What you are asked to do
Word for word, set down every line of the entries below from the line with "- rewrite !bool_decide_false" to the line with "carried s (planned s part name value) code' s''))", including both, and no other line.

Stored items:
+ + + + +
(** A call of the library, of which the program keeps whether it succeeded. *)
Lemma checked_call {B} (f : St → DRV_Error * St) (code : B) (ok : B) s :
  (er ← on_store f; if negb (bool_decide (er = DRV_OK)) then mret code else mret ok) s =
  Ret (if decide (fst (f (hn_store s)) = DRV_OK) then ok else code, set_store (snd (f (hn_store s))) s).
Proof.
  rewrite (M_bind_eq _ _ _ _ _ (on_store_run f s)).
  case_decide; [by rewrite bool_decide_true|by rewrite bool_decide_false].
Qed.

(** What may change besides the messages. *)
Definition moved (st : St) (s s' : tool (St:=St)) : Prop := hn_store s' = st ∧ can_add_flag s' = can_add_flag s.

(** The planned change was passed to the library, and the code is 0 when it was made;
    without a change planned, nothing happened. *)
Definition carried (s : tool (St:=St)) (c : option change) (code : Z) (s' : tool (St:=St)) : Prop :=
  match c with
  | Some c => (code = 0 ↔ fst (perform c (hn_store s)) = DRV_OK) ∧ moved (snd (perform c (hn_store s))) s s'
  | None => code ≠ 0 ∧ moved (hn_store s) s s'
  end.
Definition planned (s : tool (St:=St)) part name value : option change :=
  plan (view (hn_store s)) (can_add_flag s) part name value.

Lemma carried_call c code s : code ≠ 0 →
  carried s (Some c) (if decide (fst (perform c (hn_store s)) = DRV_OK) then 0 else code) (set_store (snd (perform c (hn_store s))) s).
Proof. intros Hc. split; [|done]. by case_decide. Qed.

Lemma parse_string_short value : (strlen value >? NVRAM_MAX_DATA) = false → parse_string value NVRAM_MAX_DATA = Some value.
Proof. intros H. unfold parse_string. by rewrite H. Qed.

Lemma write_field_run name f value part s : get_nvram_field name = Some f →
  ∃ code s', write_nvram name value part s = Ret (inl code, s') ∧ code ≠ -3 ∧ carried s (planned s part name value) code s'.
Proof.
  intros Hf. unfold write_nvram, planned, plan. rewrite Hf.
  destruct (strlen value >? NVRAM_MAX_DATA); [by eexists _, _|].
  destruct (parse_nvram (fd_format f) value NVRAM_MAX_DATA) as [v|]; cbn [mbind option_bind]; [|by eexists _, _].
  destruct (decide (part = PARTITION_UNSPECIFIED)) as [->|Hp].
  - rewrite (bool_decide_true (PARTITION_UNSPECIFIED = _)) by done. cbn [negb]. rewrite checked_call.
    exists (if decide (fst (perform (Set_field (nvram_type f) v) (hn_store s)) = DRV_OK) then 0 else -7). eexists.
    split; [by cbn; case_decide|]. split; [by case_decide|by apply carried_call].
  - rewrite bool_decide_false by done. by eexists _, _.
Qed.

Lemma write_var_run name value part s : wf (view (hn_store s)) → get_nvram_field name = None → strlen value ≠ NVRAM_MAX_DATA →
  ∃ code s', write_nvram name value part s = Ret (inl code, s') ∧
  match find_var (view (hn_store s)) name with
  | None => moved (hn_store s) s s' ∧ code = (if strlen value >? NVRAM_MAX_DATA then -1 else -3)
  | Some _ => code ≠ -3 ∧ carried s (planned s part name value) code s'
  end.
Proof.
  intros Hwf Hf Hl. unfold write_nvram, planned, plan. rewrite Hf.
  destruct (strlen value >? NVRAM_MAX_DATA) eqn:Hlong.
  { eexists _, _. split; [done|]. by destruct (find_var _ _). }
  cbn [parse_nvram]. rewrite parse_string_short by done.
  rewrite (M_bind_eq _ _ _ _ _ (read_nvram_variable name NVRAM_MAX_DATA true s Hwf Hf)).
  destruct (find_var _ _) as [[p v]|]; [|by eexists _, _].
  cbn [default].
  destruct (decide (part = PARTITION_UNSPECIFIED ∨ part = p)) as [Hp|Hp].
  - replace (negb (bool_decide (part = PARTITION_UNSPECIFIED)) && negb (bool_decide (part = p))) with false
      by (destruct Hp; [rewrite bool_decide_true by done|rewrite (bool_decide_true (part = p)) by done; rewrite andb_false_r]; done).
    rewrite checked_call.
    exists (if decide (fst (perform (Set_var p name value) (hn_store s)) = DRV_OK) then 0 else -5). eexists.
    split; [by cbn; case_decide|]. split; [by case_decide|by apply carried_call].
  - rewrite !bool_decide_false by tauto. by eexists _, _.
Qed.

Lemma write_new_run name value part s : get_nvram_field name = None → find_var (view (hn_store s)) name = None →
  (strlen value >? NVRAM_MAX_DATA) = false →
  ∃ code s', write_nvram_new name value part s = Ret (code, s') ∧ carried s (planned s part name value) code s'.
Proof.
  intros Hf Hn Hl. unfold write_nvram_new, planned, plan. rewrite Hf, Hn, Hl. rewrite (M_bind_eq _ _ s _ s eq_refl).
  destruct (can_add_flag s); [|by eexists _, _]. cbn [negb parse_nvram]. rewrite parse_string_short by done.
  destruct (decide (part = PARTITION_UNSPECIFIED)) as [->|Hp];
    [rewrite bool_decide_true by done|rewrite bool_decide_false by done]; rewrite checked_call;
    eexists _, _; (split; [done|]); by apply (carried_call (Set_var _ name value) (-3)).
Qed.

Lemma split_equal_app name value : 61 ∉ name → split_equal (name ++ 61 :: value) = Some (name, value).
Proof.
  induction name as [|c name IH]; intros Hn; [done|]. apply not_elem_of_cons in Hn as [Hc Hn]. simpl.
  destruct (Z.eqb_spec c 61); [done|]. by rewrite IH.
Qed.

(** -w makes exactly the planned change, and says whether the library made it. *)
Lemma write_option_run name value part s :
  61 ∉ name → wf (view (hn_store s)) → strlen value ≠ NVRAM_MAX_DATA →
  ∃ code s', write_option (name ++ 61 :: value) part s = Ret (if decide (code = 0) then None else Some 1, s') ∧
    carried s (planned s part name value) code s'.
Proof.
  intros Hn Hwf Hl. unfold write_option. rewrite split_equal_app by done.
  assert (∃ code s', write_nvram name value part s = Ret (inl code, s') ∧
    (code ≠ -3 ∧ carried s (planned s part name value) code s' ∨
     code = -3 ∧ ∃ code' s'', write_nvram_new name value part s' = Ret (code', s'') ∧
                 carried s (planned s part name value) code' s'')) as (code & s1 & Hw & Hcase).
  { destruct (get_nvram_field name) as [f|] eqn:Hf.
    - destruct (write_field_run name f value part s Hf) as (code & s' & ? & ? & ?). exists code, s'. tauto.
    - destruct (write_var_run name value part s Hwf Hf Hl) as (code & s' & Hw & Hp). exists code, s'. split; [done|].
      destruct (find_var (view (hn_store s)) name) as [[p v]|] eqn:Hv; [by left|].
      destruct Hp as [[Hst Hcan] ->]. destruct (strlen value >? NVRAM_MAX_DATA) eqn:Hlong.
      + left. split; [done|]. unfold planned, plan. by rewrite Hlong.
      + right. split; [done|]. unfold planned, carried, moved. rewrite <-Hst, <-Hcan in *.
        by apply write_new_run. }
  assert (∃ code' s2, (if code =? -3 then write_nvram_new name value part else mret code) s1 = Ret (code', s2) ∧
    carried s (planned s part name value) code' s2) as (code' & s2 & Hnew & Hc).
  { destruct Hcase as [[Hne Hc]|[-> Hc]]; [|done]. rewrite (proj2 (Z.eqb_neq _ _) Hne). by eexists _, _. }
  rewrite (M_bind_eq _ _ _ _ _ Hw), (M_bind_eq _ _ _ _ _ Hnew).
  destruct (Z.eqb_spec code' 0) as [->|H0]; eexists _, _.
  - split; [by rewrite decide_True|done].
  - split; [by rewrite decide_False|]. unfold carried, moved in *. by destruct (planned _ _ _ _).
Qed.

(** ** The options *)

Lemma split_equal_Some a n v : split_equal a = Some (n, v) → a = n ++ 61 :: v ∧ 61 ∉ n.
Proof.
  revert n. induction a as [|c a IH]; intros n; [done|]. simpl. destruct (Z.eqb_spec c 61) as [->|Hc].
  - intros [= <- <-]. split; [done|apply not_elem_of_nil].
  - destruct (split_equal a) as [[n' v']|]; [|done]. intros [= <- <-]. destruct (IH n' eq_refl) as [-> ?].
    split; [done|]. by apply not_elem_of_cons.
Qed.
Lemma split_equal_None a : split_equal a = None → 61 ∉ a.
Proof.
  induction a as [|c a IH]; [intros _; apply not_elem_of_nil|]. simpl. destruct (Z.eqb_spec c 61); [done|].
  destruct (split_equal a) as [[]|]; [done|]. intros _. apply not_elem_of_cons. auto.
Qed.

(** The library refuses in some state with these contents. *)
Definition library_refuses (c : change) (nv : nvram) : Prop :=
  ∃ st, view st = nv ∧ fst (perform c st) ≠ DRV_OK.
Definition library_refuses_removal (p : partition) (n : bytes) (nv : nvram) : Prop :=
  ∃ st, view st = nv ∧ fst (HMX_NVRAM_Remove p n st) ≠ DRV_OK ∧ fst (HMX_NVRAM_Remove p n st) ≠ DRV_ERR.
Abbreviation step := (opt_step library_refuses library_refuses_removal).
Abbreviation steps := (opt_steps library_refuses library_refuses_removal).

Definition spec_of (s : tool (St:=St)) (part : partition) : spec := Spec (view (hn_store s)) (can_add_flag s) part.

(** The value given with -w is not exactly as long as the array. *)
Definition opt_ok (o : hn_opt) : Prop :=
  match o with
  | Opt_w a => match split_equal a with Some (_, v) => strlen v ≠ NVRAM_MAX_DATA | None => True end
  | _ => True
  end.

Lemma plan_wf nv can part name value c : wf nv → strlen value ≠ NVRAM_MAX_DATA →
  plan nv can part name value = Some c → wf (effect c nv).
Proof.
  intros Hwf Hl. unfold plan. destruct (Z.gtb_spec (strlen value) NVRAM_MAX_DATA); [done|].
  assert (∀ p, wf (set_var p name value nv)) as Hset.
  { intros p q n v. cbn. destruct (decide ((p, name) = (q, n))) as [<-|Hne].
    - rewrite lookup_insert_eq. intros [= <-]. lia.
    - rewrite lookup_insert_ne by done. apply Hwf. }
  destruct (get_nvram_field name) as [f|].
  - destruct (parse_nvram _ _ _); [|done]. simpl. case_decide; [|done]. by intros [= <-].
  - destruct (find_var nv name) as [[p v]|]; [case_decide|destruct can]; [|done| |done]; intros [= <-]; apply Hset.
Qed.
+ + + + +
Output for this exercise
  - rewrite !bool_decide_false by tauto. by eexists _, _.
Qed.

Lemma write_new_run name value part s : get_nvram_field name = None → find_var (view (hn_store s)) name = None →
  (strlen value >? NVRAM_MAX_DATA) = false →
  ∃ code s', write_nvram_new name value part s = Ret (code, s') ∧ carried s (planned s part name value) code s'.
Proof.
  intros Hf Hn Hl. unfold write_nvram_new, planned, plan. rewrite Hf, Hn, Hl. rewrite (M_bind_eq _ _ s _ s eq_refl).
  destruct (can_add_flag s); [|by eexists _, _]. cbn [negb parse_nvram]. rewrite parse_string_short by done.
  destruct (decide (part = PARTITION_UNSPECIFIED)) as [->|Hp];
    [rewrite bool_decide_true by done|rewrite bool_decide_false by done]; rewrite checked_call;
    eexists _, _; (split; [done|]); by apply (carried_call (Set_var _ name value) (-3)).
Qed.

Lemma split_equal_app name value : 61 ∉ name → split_equal (name ++ 61 :: value) = Some (name, value).
Proof.
  induction name as [|c name IH]; intros Hn; [done|]. apply not_elem_of_cons in Hn as [Hc Hn]. simpl.
  destruct (Z.eqb_spec c 61); [done|]. by rewrite IH.
Qed.

(** -w makes exactly the planned change, and says whether the library made it. *)
Lemma write_option_run name value part s :
  61 ∉ name → wf (view (hn_store s)) → strlen value ≠ NVRAM_MAX_DATA →
  ∃ code s', write_option (name ++ 61 :: value) part s = Ret (if decide (code = 0) then None else Some 1, s') ∧
    carried s (planned s part name value) code s'.
Proof.
  intros Hn Hwf Hl. unfold write_option. rewrite split_equal_app by done.
  assert (∃ code s', write_nvram name value part s = Ret (inl code, s') ∧
    (code ≠ -3 ∧ carried s (planned s part name value) code s' ∨
     code = -3 ∧ ∃ code' s'', write_nvram_new name value part s' = Ret (code', s'') ∧
                 carried s (planned s part name value) code' s'')) as (code & s1 & Hw & Hcase).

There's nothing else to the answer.